City officials differed on how many of the 250 police cameras around the city are operational

City Controller Alan Butkovitz. ( CHARLES FOX / Staff Photographer )
City Controller Alan Butkovitz. ( CHARLES FOX / Staff Photographer )Read more

PHILADELPHIA'S 250 police surveillance cameras in recent years have documented shocking crimes and helped convict the evildoers responsible for them. But just how many of those cameras are operational?

City officials say 93 percent are working and recording at any given time.

But City Controller Alan Butkovitz told City Council yesterday that one-third of the cameras are broken, and some that work aren't even being monitored by human beings.

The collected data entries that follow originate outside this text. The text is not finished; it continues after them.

(** * simsoptpp tracing: a shallow embedding of [tracing.cpp]

    The driver [solve], the helper [get_phi], the coordinate charts, the
    right-hand side classes and the entry points of
    [src/simsoptpp/tracing.cpp], with the properties of their trajectories
    and event lists.

    How the C++ is read:
    - a [double] is a real number and its arithmetic is exact; [M_PI] is
      [PI]; the libm functions are the real functions of the same name;
    - [std::array<double, N>] and [std::vector<double>] are [list R], and
      [v[i]] is checked: reading past the end fails with [OutOfBounds];
    - a thrown exception ends the call with [Err]; the [assert] at 731 is
      taken as compiled in (lemma [crossed_plane_between_in_range] shows it
      holds as long as the [int] of line 729 does not overflow);
    - an [int] has 32 bits: a value stored in one, and the result of its
      arithmetic, is taken modulo [2^32] into [-2^31, 2^31) ([to_int]);
    - the Boost collaborators, the dense-output Dormand-Prince stepper of
      odeint and the TOMS 748 root solver, are a record [Boost] of operations
      that [solve] is parameterised by, and the field evaluators are records
      of functions;
    - a local that is declared without a value holds an arbitrary real that
      the caller of the model supplies ([Indeterminate]);
    - the [do ... while] loop runs for at most [fuel] passes; [OutOfFuel]
      marks a run cut short by that bound ([solve_finishes] gives a bound
      that is enough). *)

From Stdlib Require Import Reals Lra Lia ZArith List Bool.
From Stdlib Require String.
Import String.StringSyntax.
Delimit Scope string_scope with string.
Import ListNotations.

Open Scope R_scope.

(** ** Numeric prelude: the libm functions the source calls *)

Definition Rltb (x y : R) : bool := if Rlt_dec x y then true else false.
Definition Rleb (x y : R) : bool := if Rle_dec x y then true else false.
Definition Reqb (x y : R) : bool := if Req_dec_T x y then true else false.

(** [std::floor], [std::round] (halves away from zero) and the truncation of
    a [double] to [int], as integers. *)
Definition floor (x : R) : Z := Zfloor x.

Definition round (x : R) : Z :=
  if Rle_dec 0 x then Zfloor (x + / 2) else Zceil (x - / 2).

Definition trunc (x : R) : Z :=
  if Rle_dec 0 x then Zfloor x else Zceil x.

(** The value an [int] holds when [z] is stored in it: 32 bits, two's
    complement.  C++ leaves a conversion that does not fit and a signed
    overflow undefined; the low 32 bits are what is kept here. *)
Definition to_int (z : Z) : Z := ((z + 2 ^ 31) mod 2 ^ 32 - 2 ^ 31)%Z.

(** [std::fmod(x, y)]: the remainder of the truncated quotient. *)
Definition fmod (x y : R) : R := x - IZR (trunc (x / y)) * y.

(** [std::log2]. *)
Definition log2 (x : R) : R := ln x / ln 2.

(** [std::atan2(y, x)], with values in (-PI, PI]. *)
Definition atan2 (y x : R) : R :=
  if Rlt_dec 0 x then atan (y / x)
  else if Rlt_dec x 0 then
    if Rle_dec 0 y then atan (y / x) + PI else atan (y / x) - PI
  else if Rlt_dec 0 y then PI / 2
  else if Rlt_dec y 0 then - (PI / 2)
  else 0.

(** ** [get_phi] (tracing.cpp, 603-621) *)

Definition get_phi (x y phi_near : R) : R :=
  let phi := atan2 y x in
  let phi := if Rlt_dec phi 0 then phi + 2 * PI else phi in
  let phi_near_mod := fmod phi_near (2 * PI) in
  let nearest_multiple := IZR (round (phi_near / (2 * PI))) * 2 * PI in
  let opt1 := nearest_multiple - 2 * PI + phi in
  let opt2 := nearest_multiple + phi in
  let opt3 := nearest_multiple + 2 * PI + phi in
  let dist1 := Rabs (opt1 - phi_near) in
  let dist2 := Rabs (opt2 - phi_near) in
  let dist3 := Rabs (opt3 - phi_near) in
  if Rle_dec dist1 (Rmin dist2 dist3) then opt1
  else if Rle_dec dist2 (Rmin dist1 dist3) then opt2
  else opt3.

(** The angle [get_phi] lifts: [atan2(y, x)] shifted into [0, 2 PI). *)
Definition phi0 (x y : R) : R :=
  let phi := atan2 y x in
  if Rlt_dec phi 0 then phi + 2 * PI else phi.

(** ** Coordinate charts

    [to_canonical] is the branch on [axis] at the head of the Boozer
    right-hand sides (GuidingCenterVacuumBoozerRHS::operator(), 111-122) and
    in [solve]; [from_canonical] is the construction of the initial state in
    [particle_guiding_center_boozer_tracing] (886-892). *)

Definition to_canonical (axis : Z) (y0 y1 : R) : R * R :=
  if (axis =? 1)%Z then (y0 ^ 2 + y1 ^ 2, atan2 y1 y0)
  else if (axis =? 2)%Z then (sqrt (y0 ^ 2 + y1 ^ 2), atan2 y1 y0)
  else (y0, y1).

Definition from_canonical (axis : Z) (s theta : R) : R * R :=
  if (axis =? 1)%Z then (sqrt s * cos theta, sqrt s * sin theta)
  else if (axis =? 2)%Z then (s * cos theta, s * sin theta)
  else (s, theta).

(** ** Errors

    A C++ exception, or a read outside an array, ends the call with no
    result.  [OutOfFuel] is not a C++ outcome: it marks a run of the model
    whose bound on the number of steps was too small. *)

Inductive error : Type :=
| OutOfBounds
| LogicError (what : String.string)
| RootError
| AssertionFailed
| OutOfFuel.

Inductive result (A : Type) : Type :=
| Ok (a : A)
| Err (e : error).

Arguments Ok {A} a.
Arguments Err {A} e.

Definition bind {A B : Type} (c : result A) (k : A -> result B) : result B :=
  match c with
  | Ok a => k a
  | Err e => Err e
  end.

Notation "x <- c ;; k" := (bind c (fun x => k))
  (at level 61, c at next level, right associativity).

(** ** Data model *)

(** [std::array<double, Size>], indexed with a check. *)
Definition State := list R.

Definition idx (v : list R) (i : nat) : result R :=
  match nth_error v i with
  | Some x => Ok x
  | None => Err OutOfBounds
  end.

Definition set_idx (v : list R) (i : nat) (x : R) : result (list R) :=
  if (i <? length v)%nat then Ok (firstn i v ++ x :: skipn (S i) v)
  else Err OutOfBounds.

(** [join<m, n>(a, b)]: the array [a] followed by [b]. *)
Definition join (a b : list R) : list R := a ++ b.

(** [StoppingCriterion::operator()(iter, dt, t, x, y, z, vpar)]; a null
    [shared_ptr] in the vector is [None]. *)
Definition StoppingCriterion : Type := Z -> R -> R -> R -> R -> R -> R -> bool.

(** The field evaluators (magneticfield.h, boozermagneticfield.h), as the
    values they give back at the point last set; [modB()] and [G()] give
    the values of [modB_ref()] and [G_ref()]. *)
Record MagneticField : Type := {
  B_cyl : R -> R -> R -> R * R * R;
  GradAbsB_cyl : R -> R -> R -> R * R * R;
  AbsB_cyl : R -> R -> R -> R;
  AbsB_xyz : R -> R -> R -> R
}.

Record BoozerMagneticField : Type := {
  psi0 : R;
  modB_ref : R -> R -> R -> R;
  G_ref : R -> R -> R -> R;
  I_ref : R -> R -> R -> R;
  K_ref : R -> R -> R -> R;
  iota_ref : R -> R -> R -> R;
  dGds_ref : R -> R -> R -> R;
  dIds_ref : R -> R -> R -> R;
  diotads_ref : R -> R -> R -> R;
  modB_derivs_ref : R -> R -> R -> R * R * R;
  K_derivs_ref : R -> R -> R -> R * R
}.

(** ** The right-hand sides

    The template parameter [RHS] of [solve] ranges over the eight classes
    below; [solve] itself reads only [Size] and [axis] and hands the object
    to the stepper. *)

Inductive RHS : Type :=
| GuidingCenterVacuumRHS (field : MagneticField) (m q mu : R)
| GuidingCenterVacuumBoozerRHS (field : BoozerMagneticField) (m q mu : R)
    (axis : Z)
| GuidingCenterVacuumBoozerPerturbedRHS (field : BoozerMagneticField)
    (m q mu Phihat omega : R) (Phim Phin : Z) (phase : R) (axis : Z)
| GuidingCenterNoKBoozerPerturbedRHS (field : BoozerMagneticField)
    (m q mu Phihat omega : R) (Phim Phin : Z) (phase : R) (axis : Z)
| GuidingCenterNoKBoozerRHS (field : BoozerMagneticField) (m q mu : R)
    (axis : Z)
| GuidingCenterBoozerRHS (field : BoozerMagneticField) (m q mu : R) (axis : Z)
| FullorbitRHS (field : MagneticField) (m q : R)
| FieldlineRHS (field : MagneticField).

Definition Size (rhs : RHS) : nat :=
  match rhs with
  | GuidingCenterVacuumRHS _ _ _ _ => 4
  | GuidingCenterVacuumBoozerRHS _ _ _ _ _ => 4
  | GuidingCenterVacuumBoozerPerturbedRHS _ _ _ _ _ _ _ _ _ _ => 5
  | GuidingCenterNoKBoozerPerturbedRHS _ _ _ _ _ _ _ _ _ _ => 5
  | GuidingCenterNoKBoozerRHS _ _ _ _ _ => 4
  | GuidingCenterBoozerRHS _ _ _ _ _ => 4
  | FullorbitRHS _ _ _ => 6
  | FieldlineRHS _ => 3
  end.

(** [rhs.axis]: the [int] member of the Boozer classes, and the constant
    [false] of the Cartesian ones. *)
Definition axis (rhs : RHS) : Z :=
  match rhs with
  | GuidingCenterVacuumRHS _ _ _ _ => 0
  | GuidingCenterVacuumBoozerRHS _ _ _ _ a => a
  | GuidingCenterVacuumBoozerPerturbedRHS _ _ _ _ _ _ _ _ _ a => a
  | GuidingCenterNoKBoozerPerturbedRHS _ _ _ _ _ _ _ _ _ a => a
  | GuidingCenterNoKBoozerRHS _ _ _ _ a => a
  | GuidingCenterBoozerRHS _ _ _ _ a => a
  | FullorbitRHS _ _ _ => 0
  | FieldlineRHS _ => 0
  end.

(** The cylindrical point the Cartesian classes set the field at. *)
Definition rphiz (x y z : R) : R * R * R :=
  let phi := atan2 y x in
  (sqrt (x * x + y * y), (if Rlt_dec phi 0 then phi + 2 * PI else phi), z).

(** [FieldlineRHS::operator()] (585-600). *)
Definition FieldlineRHS_call (field : MagneticField) (ys : State)
  : result State :=
  x <- idx ys 0 ;;
  y <- idx ys 1 ;;
  z <- idx ys 2 ;;
  let '(r, phi, z') := rphiz x y z in
  let '(B0, B1, B2) := B_cyl field r phi z' in
  Ok [B0; B1; B2].

(** [GuidingCenterVacuumRHS::operator()] (50-77). *)
Definition GuidingCenterVacuumRHS_call (field : MagneticField) (m q mu : R)
    (ys : State) : result State :=
  x <- idx ys 0 ;;
  y <- idx ys 1 ;;
  z <- idx ys 2 ;;
  v_par <- idx ys 3 ;;
  let '(r, phi, z') := rphiz x y z in
  let '(G0, G1, G2) := GradAbsB_cyl field r phi z' in
  let '(B0, B1, B2) := B_cyl field r phi z' in
  let AbsB := AbsB_cyl field r phi z' in
  let BcrossGradAbsB0 := B1 * G2 - B2 * G1 in
  let BcrossGradAbsB1 := B2 * G0 - B0 * G2 in
  let BcrossGradAbsB2 := B0 * G1 - B1 * G0 in
  let v_perp2 := 2 * mu * AbsB in
  let fak1 := v_par / AbsB in
  let fak2 := (m / (q * AbsB ^ 3)) * (/ 2 * v_perp2 + v_par * v_par) in
  Ok [fak1 * B0 + fak2 * BcrossGradAbsB0;
      fak1 * B1 + fak2 * BcrossGradAbsB1;
      fak1 * B2 + fak2 * BcrossGradAbsB2;
      - mu * (B0 * G0 + B1 * G1 + B2 * G2) / AbsB].
Section Dict.
Context {K V : Type} (eqb : K -> K -> bool).

Fixpoint dict_get (d : list (K * V)) (k : K) : option V :=
  match d with
  | [] => None
  | (k', v) :: d' => if eqb k' k then Some v else dict_get d' k
  end.

(** [d[k] = v]: replaces the value of a key already present, adds the
    item otherwise. *)
Fixpoint dict_setitem (d : list (K * V)) (k : K) (v : V) : list (K * V) :=
  match d with
  | [] => [(k, v)]
  | (k', v') :: d' =>
      if eqb k' k then (k', v) :: d' else (k', v') :: dict_setitem d' k v
  end.

(** The dict built by assigning the items of [l] in order. *)
Definition dict_of_items (l : list (K * V)) : list (K * V) :=
  fold_left (fun d kv => dict_setitem d (fst kv) (snd kv)) l [].
End Dict.

(** [set(l)]: the elements of [l] without repetition. *)
Fixpoint set_of_list (l : list value) : list value :=
  match l with
  | [] => []
  | x :: l' =>
      let s := set_of_list l' in
      if existsb (value_eqb x) s then s else x :: s
  end.

(** ** Process state and effects *)

(** The twelve classes whose metaclass is [SingletonType]. *)
Inductive singleton_class :=
  | TInt_cls | TLong_cls | TFloat_cls | TDouble_cls | TString_cls
  | TBoolean_cls | TVariant_cls | TAltAllele_cls | TGenotype_cls
  | TCall_cls | TLocus_cls | TInterval_cls.

#[global] Instance singleton_class_eq_dec : EqDecision singleton_class.
Proof. solve_decision. Defined.

Definition singleton_class_index (c : singleton_class) : nat :=
  match c with
  | TInt_cls => 0 | TLong_cls => 1 | TFloat_cls => 2 | TDouble_cls => 3
  | TString_cls => 4 | TBoolean_cls => 5 | TVariant_cls => 6
  | TAltAllele_cls => 7 | TGenotype_cls => 8 | TCall_cls => 9
  | TLocus_cls => 10 | TInterval_cls => 11
  end%nat.

Definition singleton_class_of_index (n : nat) : singleton_class :=
  match n with
  | 0 => TInt_cls | 1 => TLong_cls | 2 => TFloat_cls | 3 => TDouble_cls
  | 4 => TString_cls | 5 => TBoolean_cls | 6 => TVariant_cls
  | 7 => TAltAllele_cls | 8 => TGenotype_cls | 9 => TCall_cls
  | 10 => TLocus_cls | _ => TInterval_cls
  end%nat.

#[global] Instance singleton_class_countable : Countable singleton_class.
Proof.
  apply (inj_countable' singleton_class_index singleton_class_of_index).
  intros c. destruct c; reflexivity.
Defined.

(** An object made by calling a class: its identity and its state. *)
Record instance := mkInstance {
  oid : nat;
  obj : Type_;
}.

(** Who a gateway call is sent to: something reached by name, or a
    value held through a handle. *)
Inductive jreceiver :=
  | OnPath (fqn : string)
  | OnValue (v : value).

(** One method call sent through the py4j gateway to the engine's
    helpers, collections, options or distribution classes.  Reading the
    class name and the components of a type object is not recorded. *)
Record jcall := mkCall {
  receiver : jreceiver;
  method : string;
  arguments : list value;
}.

(** The view of a running JVM that a Hail context stores in [Env._jvm]. *)
Inductive JVMView :=
  | JVM (gateway_id : nat).

(** What the three files keep outside their functions: the class
    attributes of [Env] ([None], the JVM view, or the qualified name a
    package or object handle stands for), the dict
    [Singleton._instances], the counter that gives new objects their
    identity, and the calls sent to the engine so far, oldest first. *)
Record world := mkWorld {
  _jvm : option JVMView;
  _hail_package : option string;
  _jutils : option string;
  _instances : gmap singleton_class instance;
  next_oid : nat;
  gateway_calls : list jcall;
}.

Definition set_hail_package (p : string) (w : world) : world :=
  mkWorld (_jvm w) (Some p) (_jutils w) (_instances w) (next_oid w)
          (gateway_calls w).

Definition set_jutils (p : string) (w : world) : world :=
  mkWorld (_jvm w) (_hail_package w) (Some p) (_instances w) (next_oid w)
          (gateway_calls w).

Definition set_instance (c : singleton_class) (i : instance) (w : world) : world :=
  mkWorld (_jvm w) (_hail_package w) (_jutils w) (<[c := i]> (_instances w))
          (next_oid w) (gateway_calls w).

Definition bump_oid (w : world) : world :=
  mkWorld (_jvm w) (_hail_package w) (_jutils w) (_instances w)
          (S (next_oid w)) (gateway_calls w).

Definition log_call (c : jcall) (w : world) : world :=
  mkWorld (_jvm w) (_hail_package w) (_jutils w) (_instances w) (next_oid w)
          (gateway_calls w ++ [c]).

(** A computation that reads and writes the process state and may raise. *)
Definition M (A : Type) : Type := world -> result A * world.

Definition ret {A} (a : A) : M A := fun w => (Ok a, w).
Lemma matchHere_In (re : regex) (b : branch) (s : str) (m : list str) :
  In b re -> matchBranch b s = Some m -> exists m', matchHere re s = Some m'.
Proof.
  induction re as [|b' re IH]; intros Hin Hb; [destruct Hin|].
  cbn [matchHere]. destruct (matchBranch b' s) as [m'|] eqn:E; [now exists m'|].
  destruct Hin as [->|Hin]; [congruence | now apply IH].
Qed.

Lemma header_matches (t : ResponseTypeEnum) (rest : str) :
  exists m, matchHere Harness.headerPattern ((label t ++ utf16 "：") ++ rest) = Some m.
Proof.
  apply (matchHere_In _ (lit (label t ++ utf16 "：")) _
           (map (fun c => [c]) (label t ++ utf16 "：")));
    [|apply matchBranch_lit_app].
  unfold Harness.headerPattern.
  apply (in_map (fun h => lit (h ++ utf16 "："))).
  destruct t; cbn [label In]; tauto.
Qed.

Lemma endsWith_shorter (s k : str) (a : Z) :
  endsWith s (a :: k) = true -> endsWith s k = true.
Proof.
  unfold endsWith. cbn [rev]. generalize (rev s) (rev k). clear.
  intros x y. revert x. induction y as [|b y IH]; intros x H; [now destruct x|].
  destruct x as [|c x]; [discriminate|]. cbn [app startsWith] in H |- *.
  apply andb_true_iff in H as [Hc H]. now rewrite Hc, (IH x H).
Qed.

Section ToolValidation.

Variable toLowerCase : str -> str.

(** X18: the assembled output of the tool always passes the header check of
    the test script and the check against its own header; but when it
    carries an annotation it ends with 】, so it fails the check for an
    assertive ending and [validatePod021Response] returns false. *)
Theorem annotated_output_fails_validation (rawResponse : str)
    (responseType : option ResponseTypeEnum) (context : option str)
    (expectedHeader s : str) :
  let f := Tool.execute toLowerCase rawResponse responseType context in
  generatePod021Response f = Normal s ->
  Harness.hasHeader (Harness.validate s expectedHeader) = true
  /\ Harness.correctHeader (Harness.validate s (type f ++ utf16 "：")) = true
  /\ (additionalInfo f <> None ->
      Harness.validatePod021Response s expectedHeader = false).
Proof.
  cbv zeta. intros Hs.
  destruct (tool_output_text toLowerCase _ _ _ _ Hs) as (t & Hcontent & Heq & Hinfo).
  split; [|split].
  - cbn [Harness.validate Harness.hasHeader].
    destruct (header_matches t
                (formatToPod021Style rawResponse t
                 ++ match extractAdditionalInfo rawResponse t with
                    | Some (c :: info) => utf16 " " ++ c :: info
                    | _ => []
                    end)) as (m & Hm).
    now rewrite Heq, Hm.
  - cbn [Harness.validate Harness.correctHeader].
    unfold generatePod021Response in Hs. cbv zeta in Hs.
    apply Normal_inj in Hs. rewrite <- Hs. apply startsWith_app.
  - rewrite Hinfo. intros Hf.
    destruct (extractAdditionalInfo rawResponse t) as [a|] eqn:E; [|congruence].
    destruct (annotation_closed _ _ _ E) as [Hne Hlast].
    destruct a as [|c a]; [now elim Hne|].
    rewrite !app_assoc in Heq.
    destruct (annotated_ending
                (((label t ++ utf16 "：") ++ formatToPod021Style rawResponse t)
                 ++ utf16 " ") (c :: a) Hne Hlast) as [_ Hend].
    rewrite <- Heq in Hend.
    unfold Harness.validatePod021Response, Harness.score, Harness.validate.
    cbn [Harness.hasHeader Harness.correctHeader Harness.isAssertive
         Harness.noPoliteForm Harness.noEmotions].
    assert (Ha : endsWith s (utf16 "。") || endsWith s (utf16 "る。")
                 || endsWith s (utf16 "た。") = false).
    { rewrite Hend. cbn [orb]. apply orb_false_iff. split.
      - destruct (endsWith s (utf16 "る。")) eqn:E1; [|reflexivity].
        change (utf16 "る。") with (12427 :: utf16 "。") in E1.
        apply endsWith_shorter in E1. congruence.
      - destruct (endsWith s (utf16 "た。")) eqn:E1; [|reflexivity].
        change (utf16 "た。") with (12383 :: utf16 "。") in E1.
        apply endsWith_shorter in E1. congruence. }
    rewrite Ha.
    destruct (match matchHere _ _ with Some _ => true | None => false end),
      (startsWith s expectedHeader), (negb _ && negb _), (negb _); reflexivity.
Qed.
(** A process that cannot be started does not stop the kernel: the
    [Exception] is swallowed, the attribute stays unset, and the first
    forwarded request is answered with the red text of the
    [AttributeError]. *)
Theorem start_failure_then_forward (popen : M repl) (code payload : string)
    (w : world) (e : exn) :
  popen w = Raises e w ->
  exn_is_Exception e = true ->
  metacall_subprocess w = None ->
  split_magics code = ([], payload) ->
  route [] payload = ReplForward ->
  _start_metacall popen w = Returns tt w
  /\ (do! _start_metacall popen in do_execute h code false) w =
     Returns (ExecuteReply "ok" (execution_count w))
       (set_iopub
          (iopub w ++
           [error_message
              "'metacall_jupyter' object has no attribute 'metacall_subprocess'"])
          w).
Proof.
  intros Hpopen He Hw Hsplit Hroute.
  assert (Hstart : _start_metacall popen w = Returns tt w).
  { unfold _start_metacall, try_except_Exception, bind. now rewrite Hpopen, He. }
  split; [exact Hstart |]. unfold bind at 1. rewrite Hstart.
  rewrite (do_execute_caught h code payload []
             (AttributeError
                "'metacall_jupyter' object has no attribute 'metacall_subprocess'")
             w w Hsplit); [reflexivity | | reflexivity].
  unfold handle, bind. rewrite Hroute.
  unfold metacall_repl, bind, stdin_write, bind, get_subprocess. now rewrite Hw.
Qed.

End StartUp.
(** * Apparent polar wander simulation: rotation core

    Shallow embedding of [apparent_polar_wander_simulation.py]:
    [rotation_matrix], [spherical_to_cartesian], [cartesian_to_spherical]
    and [simulate_plate_motion], with the NumPy primitives they call.

    Numbers.  The program is embedded twice.

    In the first embedding a double is an exact real number ([R]) or
    NaN: no rounding, no overflow, no infinity, one zero.  The one
    operation of the program that leaves the reals, the quotient
    [axis / norm axis] of [rotation_matrix], yields [NaN] on a zero
    divisor, as NumPy does (with a warning, not an exception); [NaN]
    then propagates through every later operation.  What is proved on
    this embedding is what the program computes in exact arithmetic;
    statements on the structure of a run (lengths, indices, order, the
    error raised) do not depend on the arithmetic.

    In the second embedding, module [B64] below, a double is a primitive
    IEEE 754 binary64 float.  It serves to run the program on particular
    doubles, and shows where the doubles leave exact arithmetic.

    Exceptions.  A Python call either returns or raises; [result] keeps
    both.  The only raise on the simulator's path is the [ValueError] of
    [np.linspace] on a negative sample count. *)

From Stdlib Require Import Reals Lra Lia ZArith Psatz RNsatz Machin.
From Stdlib Require Floats Uint63.
From stdpp Require Import base list.

Open Scope R_scope.

(** ** Numbers of exact arithmetic *)

Inductive float : Type :=
| Fin (r : R)
| NaN.

Definition lift1 (f : R -> R) (a : float) : float :=
  match a with
  | Fin x => Fin (f x)
  | NaN => NaN
  end.

Definition lift2 (f : R -> R -> R) (a b : float) : float :=
  match a, b with
  | Fin x, Fin y => Fin (f x y)
  | _, _ => NaN
  end.

Definition fadd : float -> float -> float := lift2 Rplus.
Definition fsub : float -> float -> float := lift2 Rminus.
Definition fmul : float -> float -> float := lift2 Rmult.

Butkovitz said two reviews of the cameras by his office - in June 2012 and May 2013 - turned up the same results.

"One of the problems is nobody's watching the video as it happens in Philadelphia, anyway," Butkovitz said during a hearing for his office's proposed $8.3 million fiscal year 2016 budget.

"Citizens were assured that we could afford to have a lower level of police manpower because we'd have the greater efficiency of the technology. But really, the practice is to just look at the video after an incident happens to see if you can identify perpetrators rather than to see whether there's a real-time situation where you can deploy added force and maybe save somebody's life," he said.

Butkovitz added that the city "had absolutely no maintenance or response plan" for its cameras.

"It takes up to five days for the city to fix a camera," he said.

In response to a question from Councilman Curtis Jones, Butkovitz said the city of Baltimore had a strict 24-hour response time in which to fix its cameras.

Philadelphia director of public safety Mike Resnick said Butkovitz was wrong about the number of working cameras and the maintenance of the cameras, and was unrealistic about how the cameras should be monitored.

"The controller is absolutely incorrect. I have no idea what information the controller is looking at, but he is not looking at the truth, he is not looking at the facts," Resnick told reporters.

Resnick placed the number of operational cameras at 93 percent, the same number Police Commissioner Charles Ramsey cited during a Council hearing last week.

As for maintenance, Resnick said, for about two years the city has had a contract with a private company that troubleshoots and repairs cameras as soon as problems are detected.

In addition to the 250 city-owned cameras, the city has access to more than 4,000 others owned by SEPTA, Amtrak, universities and others, Resnick said.

Although all of the cameras are connected to the city's Real-Time Crime Center, where police monitor them, he said, there are limitations.

"No system has people sitting there watching thousands and thousands of cameras. You know how many people you would need to do that? It's unrealistic," Resnick said, adding that the cameras are still important tools for documenting and solving crimes.